The Henry's law constant for the solubility of argon gas in water is \(1.0 \times 10^{-3} \mathrm{M} / \mathrm{atm}\) at \(30^{\circ} \mathrm{C}\). (a) Express the constant for the solubility of argon gas in \(M / \mathrm{mm} \mathrm{Hg}\). (b) If the partial pressure of argon gas at \(30^{\circ} \mathrm{C}\) is \(693 \mathrm{~mm} \mathrm{Hg}\), what is the concentration of dissolved argon in \(M\) at \(30^{\circ} \mathrm{C} ?\) (c) How many grams of argon gas can be dissolved in \(25 \mathrm{~L}\) of water at \(693 \mathrm{~mm} \mathrm{Hg}\) and \(30^{\circ} \mathrm{C} ?\) (Ignore the partial pressure of water.)

Understanding the solubility of gases in liquids is crucial for comprehending how substances like carbon dioxide in soda or oxygen in water bodies are dissolved. Solubility is defined as the maximum amount of gas that can dissolve in a liquid at a specific temperature and pressure.

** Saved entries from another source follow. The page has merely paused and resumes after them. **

(** * GitPulse: the repository locator, the status extractor and the health
      scorer of [gitpulse.py], embedded as Rocq functions.

    Python [int] is [Z]; [str] is [string], a character being a code point
    below 256; a list is a [list]; a dataclass is a [Record] whose fields
    keep their source names.  The external [git] process is an oracle given
    as an argument, and every query issued is appended to a log. *)

From Stdlib Require Import ZArith List String Ascii Bool Lia.
From Stdlib Require Import DecimalString Sorting.Sorted Permutation.
From Stdlib Require Import OrderedTypeEx.
From Equations Require Import Equations.
Import ListNotations.

Local Open Scope string_scope.
Local Open Scope Z_scope.

(** ** Python string primitives used by the source *)

Module Py.

(** [str.isspace] on one character: TAB..CR, FS..US, space, NEL, NBSP. *)
Definition isspace (c : ascii) : bool :=
  let n := N_of_ascii c in
  ((9 <=? n) && (n <=? 13) || (28 <=? n) && (n <=? 32)
   || (n =? 133) || (n =? 160))%N.

Fixpoint lstrip (s : string) : string :=
  match s with
  | String c r => if isspace c then lstrip r else s
  | EmptyString => EmptyString
  end.

(** [rstrip] keeps a character when something other than white space
    follows it, or when it is not white space itself. *)
Fixpoint rstrip (s : string) : string :=
  match s with
  | EmptyString => EmptyString
  | String c r =>
      match rstrip r with
      | EmptyString => if isspace c then EmptyString else String c EmptyString
      | r' => String c r'
      end
  end.

(** [s.strip()] *)
Definition strip (s : string) : string := rstrip (lstrip s).

(** Truth value of a [str]: non-empty. *)
Definition truthy (s : string) : bool :=
  match s with EmptyString => false | _ => true end.

(** [s.split(c)] for a one-character separator: never an empty list. *)
Fixpoint split_char (c : ascii) (s : string) : list string :=
  match s with
  | EmptyString => [EmptyString]
  | String a r =>
      if Ascii.eqb a c then EmptyString :: split_char c r
      else match split_char c r with
           | w :: ws => String a w :: ws
           | [] => [String a EmptyString]
           end
  end.

(** [s.split()]: the maximal runs of characters that are not white space. *)
Fixpoint split_ws_aux (cur : option string) (s : string) : list string :=
  match s with
  | EmptyString => match cur with Some w => [w] | None => [] end
  | String a r =>
      if isspace a
      then match cur with
           | Some w => w :: split_ws_aux None r
           | None => split_ws_aux None r
           end
      else match cur with
           | Some w => split_ws_aux (Some (w ++ String a EmptyString)) r
           | None => split_ws_aux (Some (String a EmptyString)) r
           end
  end.

Definition split_ws (s : string) : list string := split_ws_aux None s.

(** [s.find(sep)] as the text before and after the first occurrence. *)
Fixpoint partition (sep : string) (s : string) : option (string * string) :=
  if String.prefix sep s
  then Some (EmptyString, String.substring (String.length sep)
                            (String.length s - String.length sep) s)
  else match s with
       | EmptyString => None
       | String a r =>
           match partition sep r with
           | Some (b, e) => Some (String a b, e)
           | None => None
           end
       end.

(** [s.split(sep, 1)] for a non-empty separator. *)
Definition split_once (sep : string) (s : string) : list string :=
  match partition sep s with
  | Some (b, e) => [b; e]
  | None => [s]
  end.

(** [s.split(sep)] for a non-empty separator; [fuel] bounds the number of
    pieces and [String.length s] is always enough. *)
Fixpoint split_str_aux (fuel : nat) (sep : string) (s : string) : list string :=
  match fuel with
  | O => [s]
  | S f =>
      match partition sep s with
      | Some (b, e) => b :: split_str_aux f sep e
      | None => [s]
      end
  end.

Definition split_str (sep : string) (s : string) : list string :=
  split_str_aux (String.length s) sep s.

Solubility is influenced by a gas's nature, and the temperature and pressure of the system. Generally, an increase in pressure increases gas solubility, while an increase in temperature typically decreases it. Henry's Law offers a quantitative relationship for the solubility of gases, stating that at a constant temperature, the solubility of a gas in a liquid is directly proportional to the pressure of the gas above the liquid.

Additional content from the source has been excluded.